Edited to include single-variable calculus proof of area of ellipse. –  nullUser Jun 27 '12 at 1:10
    
(+1) ${}{}{}{}{}$ –  Pedro Tamaroff Jun 27 '12 at 1:10

You used the arclength formula, when you should have used another one.

You know that the area of a function on an interval $(a,b)$ is given by

$$\int_a^b f(x) dx=\int_a^b y\; \; dx$$

Since $y=f(x)$. But since you have that

$$y= a\sin \theta$$ $$x = b \cos\theta$$ you can use that wisely. First note that $ \theta$ ranges from $0$ to $2 \pi$, since the sine and cosine are periodic (which means then you'd just be repeating the graph over itself).

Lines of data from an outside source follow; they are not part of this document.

(** Arithmetic reading of a 32-bit big-endian field. *)
Lemma get_u32_be_cons a b c d l :
  is_u8 a -> is_u8 b -> is_u8 c -> is_u8 d ->
  get_u32_be (a :: b :: c :: d :: l) = a * 2 ^ 24 + b * 2 ^ 16 + c * 2 ^ 8 + d.
Proof.
  unfold is_u8, get_u32_be, byte_at, u32. cbn [nth]. intros.
  rewrite !Z.shiftl_mul_pow2 by lia.
  rewrite !Z.mod_small by lia.
  rewrite (lor_add_disjoint a (b * 2 ^ 16) 24) by lia.
  replace (a * 2 ^ 24 + b * 2 ^ 16) with ((a * 2 ^ 8 + b) * 2 ^ 16) by lia.
  rewrite lor_add_disjoint by lia.
  replace ((a * 2 ^ 8 + b) * 2 ^ 16 + c * 2 ^ 8)
    with ((a * 2 ^ 16 + b * 2 ^ 8 + c) * 2 ^ 8) by lia.
  rewrite lor_add_disjoint by lia. lia.
Qed.

Lemma get_u16_be_cons a b l :
  is_u8 a -> is_u8 b -> get_u16_be (a :: b :: l) = a * 2 ^ 8 + b.
Proof.
  unfold is_u8, get_u16_be, byte_at, u16. cbn [nth]. intros.
  rewrite !Z.shiftl_mul_pow2 by lia.
  rewrite (Z.mod_small (a * 2 ^ 8)) by lia.
  rewrite lor_add_disjoint by lia. apply Z.mod_small. lia.
Qed.

Ltac div_mod_lia := Z.div_mod_to_equations; lia.

Lemma put_u32_be_eq v :
  put_u32_be v =
  [(v `div` 2 ^ 24) `mod` 256; (v `div` 2 ^ 16) `mod` 256;
   (v `div` 2 ^ 8) `mod` 256; v `mod` 256].
Proof.
  unfold put_u32_be, u8. rewrite !land_255, !shiftr_div by lia.
  change (2 ^ 8) with 256. by rewrite !Z.mod_mod by lia.
Qed.

Lemma put_u16_be_eq v :
  put_u16_be v = [(v `div` 2 ^ 8) `mod` 256; v `mod` 256].
Proof.
  unfold put_u16_be, u8. rewrite !land_255, !shiftr_div by lia.
  change (2 ^ 8) with 256. by rewrite !Z.mod_mod by lia.
Qed.

Lemma put_get_u32_be v l : is_u32 v -> get_u32_be (put_u32_be v ++ l) = v.
Proof.
  intros Hv. rewrite put_u32_be_eq. cbn [app].
  rewrite get_u32_be_cons by (unfold is_u8; div_mod_lia).
  unfold is_u32 in Hv. div_mod_lia.
Qed.

Lemma put_get_u16_be v l : is_u16 v -> get_u16_be (put_u16_be v ++ l) = v.
Proof.
  intros Hv. rewrite put_u16_be_eq. cbn [app].
  rewrite get_u16_be_cons by (unfold is_u8; div_mod_lia).
  unfold is_u16 in Hv. div_mod_lia.
Qed.

Lemma put_u32_be_inj v w : is_u32 v -> is_u32 w -> put_u32_be v = put_u32_be w -> v = w.
Proof.
  intros Hv Hw H. rewrite <- (put_get_u32_be v []), <- (put_get_u32_be w []) by done.
  by rewrite H.
Qed.

Lemma put_u16_be_inj v w : is_u16 v -> is_u16 w -> put_u16_be v = put_u16_be w -> v = w.
Proof.
  intros Hv Hw H. rewrite <- (put_get_u16_be v []), <- (put_get_u16_be w []) by done.
  by rewrite H.
Qed.

Lemma get_put_u32_be a b c d l :
  bytes [a; b; c; d] -> put_u32_be (get_u32_be (a :: b :: c :: d :: l)) = [a; b; c; d].
Proof.
  intros H. unfold bytes in H. rewrite !Forall_cons in H. destruct H as (Ha & Hb & Hc & Hd & _).
  rewrite get_u32_be_cons by done. rewrite put_u32_be_eq.
  unfold is_u8 in *. repeat f_equal; div_mod_lia.
Qed.
(* ===== verification/NodeLinkAuth.v ===== *)
(** * Node-link authentication

    Model of [firmware/NodeLink/Src/guardian_node_link_auth.c]: configuration of
    the peer table, the transcript that is signed, and authentication of a
    frame.  The signature verifier is the caller's callback: it is a field of
    the configuration, of any type of context [C], and threads a world [W]. *)

From S2P Require Import Prelude NodeLink.

(** ** Constants and data *)

Definition GUARDIAN_NODE_LINK_SIGNATURE_ED25519 : Z := 0x01.
Definition GUARDIAN_NODE_LINK_ED25519_SIGNATURE_SIZE : nat := 64.
Definition GUARDIAN_NODE_LINK_AUTH_MAX_PEERS : nat := 8.

(** "GUARDIAN-F401:NODELINK:AUTH:V1", without its terminator. *)
Definition GUARDIAN_NODE_LINK_AUTH_DOMAIN : list Z :=
  [71; 85; 65; 82; 68; 73; 65; 78; 45; 70; 52; 48; 49; 58;
   78; 79; 68; 69; 76; 73; 78; 75; 58; 65; 85; 84; 72; 58; 86; 49].
Definition GUARDIAN_NODE_LINK_AUTH_DOMAIN_SIZE : nat := 30.
Definition GUARDIAN_NODE_LINK_AUTH_TRANSCRIPT_FIXED_SIZE : nat := 56.
Definition GUARDIAN_NODE_LINK_AUTH_TRANSCRIPT_MAX_SIZE : nat :=
  GUARDIAN_NODE_LINK_AUTH_TRANSCRIPT_FIXED_SIZE + GUARDIAN_NODE_LINK_MAX_PAYLOAD.

(** The value returned by the verifier, any integer being possible. *)
Inductive guardian_node_link_verify_result_t :=
  | GUARDIAN_NODE_LINK_VERIFY_VERIFIED
  | GUARDIAN_NODE_LINK_VERIFY_SIGNATURE_INVALID
  | GUARDIAN_NODE_LINK_VERIFY_KEY_UNKNOWN
  | GUARDIAN_NODE_LINK_VERIFY_KEY_REVOKED
  | GUARDIAN_NODE_LINK_VERIFY_ALGORITHM_UNSUPPORTED
  | GUARDIAN_NODE_LINK_VERIFY_PROVIDER_UNAVAILABLE
  | GUARDIAN_NODE_LINK_VERIFY_PROVIDER_FAILURE
  | GUARDIAN_NODE_LINK_VERIFY_OTHER (v : Z).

So you need

$$\int_0^{2 \pi} a\sin \theta\; \; dx$$

But we still need to replace $dx$, which turns out to be

$$dx = -b \sin\theta d\theta$$ so we get

$$-\int_0^{2 \pi} ab\sin ^2\theta\; \; d\theta$$

In general, you can find the area of $y=y(t)$, $x=x(t)$ by using $$\int_a^b y(t) x'(t) dt$$ as above and choosing $a$ and $b$ appropiately.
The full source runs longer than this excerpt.